Decision To Leave, Park Chan-Wook (2)

Ce film surprenant composé en trois parties est une délicieuse mise en abîme. 

Le réalisateur Park Chan-Wook fait feu de tout bois, c’est comme si dans les deux premiers tableaux, il avait patiemment accumulé pièces à conviction et tension érotique telles des brindilles et des branchages savamment agencés sur le sol, à seule fin de produire au final la combustion parfaite entre bois et air. Tout cela avec une maîtrise et une économie de moyens remarquables.

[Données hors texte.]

(** * Contest reminder bot: shallow embedding and verified properties

    The development follows index.js (the hardened revision that carries
    fetchWithRetry, sendDiscordMessage and the validated cron table).
    Asynchronous functions become computations of a small monad that
    threads the state of the outside world, may complete by a thrown
    error, and emits the observable effects as a chronological list of
    events. *)

From Stdlib Require Import String Ascii List ZArith QArith Qround Lia Lqa Bool DecimalString.
From Equations Require Import Equations.
Import ListNotations.
Close Scope Q_scope.
Open Scope string_scope.

(** ** Text of the template literals, byte for byte as in the source *)

Module Text.
Definition backup_notice : string := "âš ï¸ Failed to send to main channel. Original message: ".
Definition no_content : string := "No content".
Definition admin_notice : string := "âš ï¸ Failed to send reminder to channel ".
Definition none_head : string := "ðŸ“­ No upcoming ".
Definition none_tail : string := " contests found. Keep practicing! ðŸš€".
Definition embed_title_head : string := "ðŸŽ‰ Upcoming ".
Definition embed_title_tail : string := " Contests ðŸŽ‰".
Definition field_name_head : string := "ðŸ”¥ ".
Definition date_head : string := "ðŸ“… **Date & Time:** ".
Definition duration_head : string := "â³ **Duration:** ".
Definition duration_tail : string := " hours".
Definition link_head : string := "ðŸ”— [Join Now](".
Definition link_tail : string := ")".
Definition description_head : string := "ðŸ“ ".
Definition reminder_head : string := "@everyone ðŸ’¥ Here's your **".
Definition reminder_tail : string := " Contest Reminder**! Stay sharp and good luck! ðŸ€".
Definition check_mark : string := "âœ…".
Definition combined_failed : string := "âŒ Combined reminder failed: ".
Definition warning_title_head : string := "ðŸš¨ 10 Minutes Left for ".
Definition warning_title_tail : string := " Contest!".
Definition starts_at : string := "ðŸŽ¯ Starts at: ".
Definition gear_up : string := "ðŸ’¥ Gear up and give your best! ðŸ”¥".
Definition countdown : string := "@everyone âš ï¸ 10-Minute Countdown Begins!".
Definition nl : string := String (ascii_of_nat 10) EmptyString.
End Text.
(** X10.  When the initial weights misclassify no row (the test of line 42 fails
    at every index), [fit] never changes the weights, for any number of
    steps and any draws, and every score it records is the score of the
    initial weights. *)
Theorem fit_settled_is_fixed (R : RandomState) (X : Np.matrix) (y : Np.vector)
    (max_steps : Z) (self : Perceptron) :
  Np.wf X -> (0 < Np.nrows X)%nat -> length y = Np.nrows X ->
  settled (rand R (S (Np.ncols X))) X y ->
  exists (w1 : Np.vector) (v : Num.npfloat),
    fit R X y max_steps self
    = (Ok tt, {| w := Some w1;
                 history := Some (repeat v (Z.to_nat max_steps)) |})
    /\ Np.vec_eq w1 (rand R (S (Np.ncols X)))
    /\ score X y {| w := Some (rand R (S (Np.ncols X))); history := Some [] |}
       = (Ok v, {| w := Some (rand R (S (Np.ncols X))); history := Some [] |}).
Proof.
  intros Hwf Hn Hy Hs. set (w0 := rand R (S (Np.ncols X))) in *.
  assert (Hw0 : length w0 = S (Np.ncols X)) by apply rand_length.
  destruct (settled_loop R X y w0 Hwf Hn Hy Hs (range max_steps) w0 []
                         Hw0 (vec_eq_same w0)) as (w1 & Hrun & Heq).
  exists w1, (score_formula w0 X y).
  split; [| split; [exact Heq | apply (score_run _ w0); auto]].
  unfold fit, bind, set_w, set_history. cbn iota beta. simpl Np.ncols.
  fold w0. simpl w. simpl history. rewrite Hrun.
  unfold range. rewrite length_seq. reflexivity.
Qed.

Lemma settled_ones : settled (rand R_half (S (Np.ncols X_ones))) X_ones [1; 1; 1].
Proof.
  intros i Hi H.
  destruct i as [| [| [| i]]]; try (vm_compute in H; discriminate H).
  vm_compute in Hi. lia.
Qed.

Lemma fit_settled_is_fixed_witness :
  Np.wf X_ones /\ (0 < Np.nrows X_ones)%nat /\
  length [1; 1; 1] = Np.nrows X_ones /\
  settled (rand R_half (S (Np.ncols X_ones))) X_ones [1; 1; 1] /\
  exists (w1 : Np.vector) (v : Num.npfloat),
    fit R_half X_ones [1; 1; 1] 4 init
    = (Ok tt, {| w := Some w1; history := Some (repeat v (Z.to_nat 4)) |})
    /\ Np.vec_eq w1 (rand R_half (S (Np.ncols X_ones)))
    /\ score X_ones [1; 1; 1]
             {| w := Some (rand R_half (S (Np.ncols X_ones)));
                history := Some [] |}
       = (Ok v, {| w := Some (rand R_half (S (Np.ncols X_ones)));
                   history := Some [] |}).
Proof.
  assert (Hwf : Np.wf X_ones) by (repeat constructor).
  assert (Hn : (0 < Np.nrows X_ones)%nat) by (vm_compute; lia).
  split; [exact Hwf |]. split; [exact Hn |]. split; [reflexivity |].
  split; [exact settled_ones |].
  apply (fit_settled_is_fixed R_half X_ones [1; 1; 1] 4%Z init);
    [exact Hwf | exact Hn | reflexivity | exact settled_ones].
Defined.

(* ------------------------------------------------------------------ *)
(** ** The score against its formula *)

Lemma sum_to_ext (n : nat) (f g : nat -> Q) :
  (forall i, (i < n)%nat -> f i == g i) -> sum_to n f == sum_to n g.
Proof.
  induction n as [| n IH]; intro H; simpl; [reflexivity |].
  rewrite IH by (intros i Hi; apply H; lia).
  rewrite (H n) by lia. reflexivity.
Qed.

Lemma sum_to_shift (n : nat) (f : nat -> Q) :
  sum_to (S n) f == f 0%nat + sum_to n (fun j => f (S j)).
Proof.
  induction n as [| n IH].
  - simpl. ring.
  - change (sum_to (S (S n)) f) with (sum_to (S n) f + f (S n)).
    rewrite IH. simpl. ring.
Qed.

Lemma inner_sum (a : Np.vector) :
  forall b : Np.vector,
    length a = length b ->
    Np.inner a b == sum_to (length a) (fun j => nth j a 0 * nth j b 0).
Proof.
  induction a as [| x a IH]; intros [| z b] H; simpl in H;
    try discriminate H; [reflexivity |].
  injection H as H.
  change (length (x :: a)) with (S (length a)).
  rewrite sum_to_shift. simpl nth. simpl Np.inner.
  rewrite (IH b H). reflexivity.
Qed.

Lemma sign_three_sign (v : Q) : sign_three v = Num.sign v.
Proof.
  unfold sign_three.
  destruct (sign_cases v) as [[H ->] | [[H ->] | [H ->]]].
  - assert (E : Qle_bool 0 v = false).
    { destruct (Qle_bool 0 v) eqn:E; [| reflexivity].
      apply Qle_bool_iff in E. lra. }
    rewrite E. reflexivity.
  - assert (E1 : Qle_bool 0 v = true) by (apply Qle_bool_iff; lra).
    assert (E2 : Qle_bool v 0 = true) by (apply Qle_bool_iff; lra).
    rewrite E1, E2. reflexivity.
  - assert (E1 : Qle_bool 0 v = true) by (apply Qle_bool_iff; lra).
    assert (E2 : Qle_bool v 0 = false).
    { destruct (Qle_bool v 0) eqn:E; [| reflexivity].
      apply Qle_bool_iff in E. lra. }
    rewrite E1, E2. reflexivity.
Qed.

Lemma aug_row_entry (X : Np.matrix) (i j : nat) :
  Np.wf X -> (i < Np.nrows X)%nat -> (j < S (Np.ncols X))%nat ->
  nth j (aug_row X i) 0 = aug_entry X i j.
Proof.
  intros Hwf Hi Hj. unfold aug_row, aug_entry.
  assert (Hr : length (nth i (Np.rows X) []) = Np.ncols X).
  { unfold Np.wf in Hwf. rewrite Forall_forall in Hwf.
    apply Hwf. apply nth_In. exact Hi. }
  destruct (Nat.ltb_spec j (Np.ncols X)) as [Hlt | Hge].
  - apply app_nth1. rewrite Hr. exact Hlt.
  - rewrite app_nth2 by (rewrite Hr; exact Hge).
    rewrite Hr. replace (j - Np.ncols X)%nat with 0%nat by lia. reflexivity.
Qed.

Lemma aug_row_activation (w0 : Np.vector) (X : Np.matrix) (i : nat) :
  Np.wf X -> (i < Np.nrows X)%nat -> length w0 = S (Np.ncols X) ->
  Np.inner (aug_row X i) w0
  == sum_to (S (Np.ncols X)) (fun j => aug_entry X i j * nth j w0 0).
Proof.
  intros Hwf Hi Hw.
  pose proof (aug_row_length X i Hwf Hi) as Hl.
  rewrite inner_sum by congruence. rewrite Hl.
  apply sum_to_ext. intros j Hj.
  rewrite aug_row_entry by assumption. reflexivity.
Qed.

Lemma activation_signs_nth (w0 : Np.vector) (X : Np.matrix) (i : nat) :
  (i < Np.nrows X)%nat ->
  nth i (activation_signs w0 X) 0 = Num.sign (Np.inner (aug_row X i) w0).
Proof.
  intro Hi. unfold activation_signs, aug_row.
  rewrite (nth_indep _ 0 (Num.sign (Np.inner ([] ++ [1]) w0)))
    by (rewrite length_map; exact Hi).
  apply (map_nth (fun r => Num.sign (Np.inner (r ++ [1]) w0))).
Qed.

Lemma agreement_sum_formula (w0 : Np.vector) (X : Np.matrix) (y : Np.vector) :
  Np.wf X -> length w0 = S (Np.ncols X) -> length y = Np.nrows X ->
  Np.inner (activation_signs w0 X) (Np.shift_labels y)
  == sum_to (Np.nrows X)
            (fun i =>
               sign_three (sum_to (S (Np.ncols X))
                                  (fun j => aug_entry X i j * nth j w0 0))
               * (2 * nth i y 0 - 1)).
Proof.
  intros Hwf Hw Hy.
  rewrite inner_sum
    by (rewrite activation_signs_length; unfold Np.shift_labels;
        rewrite length_map; congruence).
  rewrite activation_signs_length.
  apply sum_to_ext. intros i Hi.
  rewrite activation_signs_nth by exact Hi.
  rewrite shifted_nth by (rewrite Hy; exact Hi).
  rewrite sign_three_sign.
  rewrite (sign_compat _ _ (aug_row_activation w0 X i Hwf Hi Hw)).
  reflexivity.
Qed.

(** C5, as amended.  On a fitted object with weights [w0], for a
    well-shaped [X] with one column fewer than [w0] has entries and [y] as
    long as [X] has rows, [score] leaves the object as it was and, when [X]
    has [n >= 1] rows, returns the number
    [(sum over rows i of sign (sum over columns j of X~[i,j] * w0[j]) *
    (2*y[i] - 1)) / n], where [X~] is [X] with a column of ones appended and
    [sign] is -1 below zero, 0 at zero and +1 above; with no rows the
    division is 0/0 and it returns nan. *)
Theorem score_literal_formula (self : Perceptron) (w0 : Np.vector)
    (X : Np.matrix) (y : Np.vector) :
  w self = Some w0 -> Np.wf X -> length w0 = S (Np.ncols X) ->
  length y = Np.nrows X ->
  ((0 < Np.nrows X)%nat ->
     exists q : Q,
       score X y self = (Ok (Num.Finite q), self)
       /\ q == agreement_formula sign_three w0 X y)
  /\ (Np.nrows X = 0%nat -> score X y self = (Ok Num.NaN, self)).
Proof.
  intros Hw Hwf Hlen Hy.
  rewrite (score_run self w0) by assumption.
  unfold score_formula, Num.true_divide. split; intro Hn.
  - destruct (Np.nrows X) as [| n] eqn:E; [lia |].
    eexists. split; [reflexivity |].
    unfold agreement_formula. rewrite E.
    rewrite (agreement_sum_formula w0 X y Hwf Hlen) by congruence.
    rewrite E. reflexivity.
  - rewrite Hn. unfold activation_signs.
    unfold Np.nrows in Hn. apply length_zero_iff_nil in Hn. rewrite Hn.
    reflexivity.
Qed.

Lemma score_literal_formula_witness :
  w {| w := Some [1 # 2; 1 # 2]; history := Some [] |} = Some [1 # 2; 1 # 2] /\
  Np.wf X_ones /\
  length [1 # 2; 1 # 2] = S (Np.ncols X_ones) /\
  length y_001 = Np.nrows X_ones /\
  (0 < Np.nrows X_ones)%nat /\
  exists q : Q,
    score X_ones y_001 {| w := Some [1 # 2; 1 # 2]; history := Some [] |}
    = (Ok (Num.Finite q), {| w := Some [1 # 2; 1 # 2]; history := Some [] |})
    /\ q == agreement_formula sign_three [1 # 2; 1 # 2] X_ones y_001.
Proof.
  assert (Hwf : Np.wf X_ones) by (repeat constructor).
  assert (Hn : (0 < Np.nrows X_ones)%nat) by (vm_compute; lia).
  split; [reflexivity |]. split; [exact Hwf |]. split; [reflexivity |].
  split; [reflexivity |]. split; [exact Hn |].
  destruct (score_literal_formula
              {| w := Some [1 # 2; 1 # 2]; history := Some [] |}
              [1 # 2; 1 # 2] X_ones y_001 eq_refl Hwf eq_refl eq_refl)
    as [Hpos _].
  exact (Hpos Hn).
Defined.

(** C5, as stated, fails.  With the sign of the glossary (+1 at 0), the
    formula on [X = [[-1]]], [y = [1]] and weights [[1/2, 1/2]] is
    [(+1 * 1) / 1 = 1]: the one activation is [-1/2 + 1/2 = 0].  [score]
    gives that activation the sign 0 and returns 0. *)
Lemma score_glossary_sign_counterexample :
  agreement_formula sign_glossary [1 # 2; 1 # 2] (Np.Matrix 1 [[-1]]) [1] == 1
  /\ exists q : Q,
       score (Np.Matrix 1 [[-1]]) [1]
             {| w := Some [1 # 2; 1 # 2]; history := Some [] |}
       = (Ok (Num.Finite q), {| w := Some [1 # 2; 1 # 2]; history := Some [] |})
       /\ q == 0
       /\ ~ q == agreement_formula sign_glossary [1 # 2; 1 # 2]
                                   (Np.Matrix 1 [[-1]]) [1].
Proof.
  split; [vm_compute; reflexivity |].
  eexists. split; [vm_compute; reflexivity |].
  split; [vm_compute; reflexivity |].
  intro H. vm_compute in H. discriminate H.
Qed.

(* ------------------------------------------------------------------ *)
(** ** The passes of [fit], one by one *)

Lemma last_cons {A : Type} (l : list A) :
  forall x d : A, last (x :: l) d = last l x.
Proof.
  induction l as [| z l IH]; intros x d; [reflexivity |].
  change (last (x :: z :: l) d) with (last (z :: l) d).
  rewrite (IH z d), (IH z x). reflexivity.
Qed.

Section Trace.

Variable R : RandomState.
Variable X : Np.matrix.
Variable y : Np.vector.
Hypothesis X_wf : Np.wf X.
Hypothesis X_rows : (0 < Np.nrows X)%nat.
Hypothesis y_length : length y = Np.nrows X.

Quand ce dispositif s’embrase c’est l’apothéose. Le feu de camp prend avec une subite incandescence dans un décor de bord de mer démontée. La tempête s’intensifie au fur et à mesure que l’immanence du dénouement saute à la gorge du spectateur. L’ondée lave toute la pression accumulée et donne sa dimension tragique à l’intrigue inéluctablement nouée dès les premiers instants. Dans la séquence finale toutes les digues cèdent en même temps.

« Decision to leave » est un film complet. Son titre lui-même est révélateur de la dramaturgie de l’œuvre. Les deux protagonistes sont Hae-Joon, un policier coréen obsessionnel et insomniaque et Seo-Rae, une aide-soignante chinoise énigmatique, suspectée de meurtre à plusieurs reprises. Ils se comportent comme deux araignées. Dans une minutieuse chorégraphie chacune imperturbablement tisse sa toile autour de son araignée partenaire. Elles finissent chacune prisonnière de la toile tissée par l’autre dans une figure d’une grande puissance poétique. Car le choix est cornélien. La « décision de quitter », c’est à-dire le renoncement est au cœur du film, il n’est pas négociable et emporte tout le reste.

Les ficelles du genre sont tirées avec une maestria hitchcockienne en diable. Les ressorts psychologiques des personnages se déploient dans un labyrinthe où chemine le cours implacable de l’enquête policière. Evidemment intervient le grain de sable qui vient à la fois détourner l’enquête officielle et propulser le sentiment amoureux au-delà des limites autorisées. La quête amoureuse qui s’apparente à une quête de sens se superpose à l’enquête, aux enquêtes plus exactement. 

Quant à la fresque sociale, elle est portée par une brochette de personnages caricaturaux sur fond de vengeance, de malversations et de manipulation. Hormis le policier, les hommes sont violents, calculateurs et dénués d’empathie. Dans ce bestiaire se retrouvent notamment pêle-mêle un homme respecté mais loin d’être respectable, sa moralité douteuse et son machisme n’ont d’égal que l’auto-culte de sa personnalité. Ou encore un magouilleur opportuniste aux abois. Un imbécile aveuglé par son complexe d’Œdipe. Un voyou incontrôlable incapable de lâcher la bride à son ex petite amie. Bref des portraits sans concession d’hommes lâches confrontés à la mort et pour lesquels la femme n’est qu’un objet de possession. Dans ce monde brutal frapper une femme apparaît presque anodin.

Face à cet univers impitoyable les femmes incarnent toutes une forme de résistance passive. La sénilité d’une mémé, le pragmatisme d’une salariée en centrale nucléaire, le caractère tour à tour blasé, borné ou vulgaire d’employées mal dégrossies, toutes ces femmes touchantes par leurs qualités tout à fait ordinaires sont taillées pour une vie tranquille sans excès. Les questions effrontées d’une jeune assistante sagace apportent un peu de piment à l’ensemble. Mais surtout l’héroïne bouscule ce jeu de quilles avec sa formidable présence. Par son intelligence, sa vaillance et sa logique diabolique de mante religieuse aussi, elle semble racheter la résignation de la plupart de ses consœurs. De la même manière que son alter ego masculin, par son élégance et l’élan par lequel il se laisse « briser » rachète le machisme et l’obscénité de ses congénères. En définitive leur duo impossible nous oblige à placer amour et dignité au-dessus de la morale. Le couple se frôle en permanence, la chair est sublimée plutôt que consommée.

Enfin le prix mérité de la meilleure réalisation qu’a remporté le film à Cannes lui donne encore une place à part, une place de podium. Les jeux de miroir, le don d’ubiquité que la caméra confère à ses personnages principaux, la beauté de la photographie également font que le spectateur est immergé dans ce polar sans égard pour la fatigue qu’engendre pour lui toute cette complexité. Oui ce film est passionnant et éreintant. Et je ne parle pas de l’ombre de Confucius lui-même qui plane sur les éléments de décor que sont la montagne et la mer. Ni du parti-pris esthétique qui affaiblit la vigilance du spectateur devant la narration en mode fusil de Tchekhov. Pour ma part j’en redemande.